Yes, an EPOA remains valid even if the Principal and the Attorney were in a relationship and later separated, as long as the Principal has not revoked the document. However, the Principal can choose to revoke the EPOA and appoint a new Attorney if they wish.
EPOA documents do not expire however, can be revoked in some circumstances. If you have an EPOA from another state, such as Victoria, it may still be valid in Queensland if it complies with Queensland law. However, it’s a good idea to review and update the document to ensure it reflects your current wishes and aligns with Queensland’s requirements.

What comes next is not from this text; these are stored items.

(* ===== verification/JsonTokens.v ===== *)
(** * The tokens of any text

    The scanner of the JSON reader ([JsonReader]) on an arbitrary text: every
    function that reads characters, comments and tokens returns, stays inside
    the text, and keeps the reader consistent ([ok]): the tree is well formed,
    the comments collected are comments, the value a comment may be added to
    exists.  The rules that follow a call through the reader's monad are here
    too; [JsonSafe] goes on with the values. *)
From Stdlib Require Import SpecFloat.
From S2P Require Import Prelude Words Buffers CString StdMap Decimal Double JsonValue JsonOps JsonReader.

(** ** Calls that return

    [ends m r Q]: from [r] the call returns, with a result and a reader in [Q]. *)
Definition ends {A} (m : RM A) (r : Reader) (Q : A -> Reader -> Prop) : Prop :=
  returns (m r) (fun '(a, r') => Q a r').

Lemma ends_ret {A} (a : A) r (Q : A -> Reader -> Prop) : Q a r -> ends (mret a) r Q.
Proof. done. Qed.

Lemma ends_mono {A} (m : RM A) r (P Q : A -> Reader -> Prop) :
  ends m r P -> (forall a r', P a r' -> Q a r') -> ends m r Q.
Proof. intros H HQ. eapply returns_mono; [exact H|]. intros [a r']. apply HQ. Qed.

Lemma ends_bind {A B} (m : RM A) (f : A -> RM B) r P Q :
  ends m r P -> (forall a r', P a r' -> ends (f a) r' Q) -> ends (m ≫= f) r Q.
Proof. intros H HQ. eapply returns_bind; [exact H|]. intros [a r']. apply HQ. Qed.

Lemma ends_gets {A B} (g : Reader -> A) (f : A -> RM B) r Q : ends (f (g r)) r Q -> ends (gets g ≫= f) r Q.
Proof. done. Qed.

Lemma ends_modify {B} g (f : unit -> RM B) r Q : ends (f tt) (g r) Q -> ends (modify g ≫= f) r Q.
Proof. done. Qed.

Lemma ends_lift {A B} (m : cpp A) (a : A) (f : A -> RM B) r Q :
  m = Ret a -> ends (f a) r Q -> ends (lift m ≫= f) r Q.
Proof. by intros ->. Qed.

(** A loop from an invariant, with what is left of the text as the variant. *)
Lemma ends_loop {S A} (left : S -> Reader -> nat) (inv : S -> Reader -> Prop) (body : S -> RM (S + A)) Q :
  (forall s r, inv s r ->
     ends (body s) r (fun o r' =>
       match o with inl s' => inv s' r' /\ (left s' r' < left s r)%nat | inr a => Q a r' end)) ->
  forall fuel s r, inv s r -> (left s r < fuel)%nat -> ends (rloop fuel body s) r Q.
Proof.
  intros Hb fuel. induction fuel as [|f IH]; intros s r Hi Hf; [lia|]. cbn [rloop].
  eapply ends_bind; [by apply Hb|]. intros [s'|a] r' H; [|done]. destruct H as [Hi' Hl]. apply IH; [done|lia].
Qed.

Ltac ends_gets := apply ends_gets.
Ltac ends_modify := apply ends_modify.
Ltac ends_with H := eapply ends_bind; [eapply H|].

(** ** The shape of a tree

    Comments change no type, and a new element no other one. *)
Definition type_at (v : Value) (q : pointer) : option ValueType := type_ <$> deref v q.

Definition grows (v w : Value) : Prop := forall q t, type_at v q = Some t -> type_at w q = Some t.

Lemma grows_refl v : grows v v.
Proof. by intros q t. Qed.

Lemma grows_trans u v w : grows u v -> grows v w -> grows u w.
Proof. intros H1 H2 q t H. by apply H2, H1. Qed.

Lemma type_at_valid v q t : type_at v q = Some t -> exists c, deref v q = Some c /\ type_ c = t.
Proof. unfold type_at. intros (c & E & ->)%fmap_Some. eauto. Qed.

Lemma type_at_is_Some v q : is_Some (type_at v q) <-> is_Some (deref v q).
Proof. unfold type_at. by rewrite fmap_is_Some. Qed.

Lemma type_set_child v s f : type_ (set_child v s f) = type_ v.
Proof. by destruct v as [[] c], s. Qed.

(** A write through a pointer is seen below it only. *)
Lemma type_at_store_ne v p q f x : deref v p = Some x -> ~ p `prefix_of` q ->
  type_at (store v p f) q = type_at v q.
Proof.
  revert v q. induction p as [|s p IH]; intros v q E Hq; [by destruct Hq; apply prefix_nil|].
  cbn [deref] in E. apply bind_Some in E as (y & E1 & E2). destruct q as [|s' q]; unfold type_at; cbn [deref store].
  { cbn. by rewrite type_set_child. }
  destruct (decide (s = s')) as [<-|Hs].
  - rewrite (child_set_child _ _ _ _ E1), E1. cbn. apply IH; [done|]. intros Hp. apply Hq. by apply prefix_cons.
  - by rewrite child_set_child_ne.
Qed.

Lemma type_at_store v p q f x : deref v p = Some x -> type_at (store v p f) (p ++ q) = type_at (f x) q.
Proof. intros E. unfold type_at. by rewrite deref_app, (deref_store _ _ _ _ E). Qed.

If the Principal has capacity, they have the right to make their own healthcare decisions, even if the Attorney disagrees. If the Principal lacks capacity, the Attorney can make decisions on their behalf, but those decisions must prioritise the Principal’s needs, values, and wishes, and align with any instructions or preferences outlined in an AHD or EPOA.
If a person has capacity, they have the right to make their own decisions, even if others believe their living situation is unsafe. However, family members or Attorneys can discuss their concerns with the person and offer support to help them access services or make changes to improve their safety. If the person loses capacity, the Attorney can step in to make decisions that reflect the person’s needs, preferences, and overall wellbeing.
Yes, "enacted" and "activated" are often used interchangeably when referring to an EPOA. Both terms mean that the Attorney’s powers have come into effect, either immediately (if specified in the document) or when the Principal loses capacity.
Evidence of loss of capacity typically requires a medical assessment from a qualified health professional. If the Principal’s capacity fluctuates or changes over time, it may be necessary to revisit the assessment periodically to ensure decisions are being made appropriately.
Creating an EPOA or AHD is a personal choice, and it’s ultimately up to the Principal to decide. However, you can have an open and compassionate conversation with your parent about the benefits of having these documents in place. Explain how it allows them to choose someone they trust to make decisions on their behalf if they are ever unable to do so. Without these documents, decisions may need to be made by a Statutory Health Attorney, or through an application to QCAT, which can be a more complex and time-consuming process.
While the decision is ultimately theirs, providing clear information and expressing your care may help them understand the importance of planning ahead.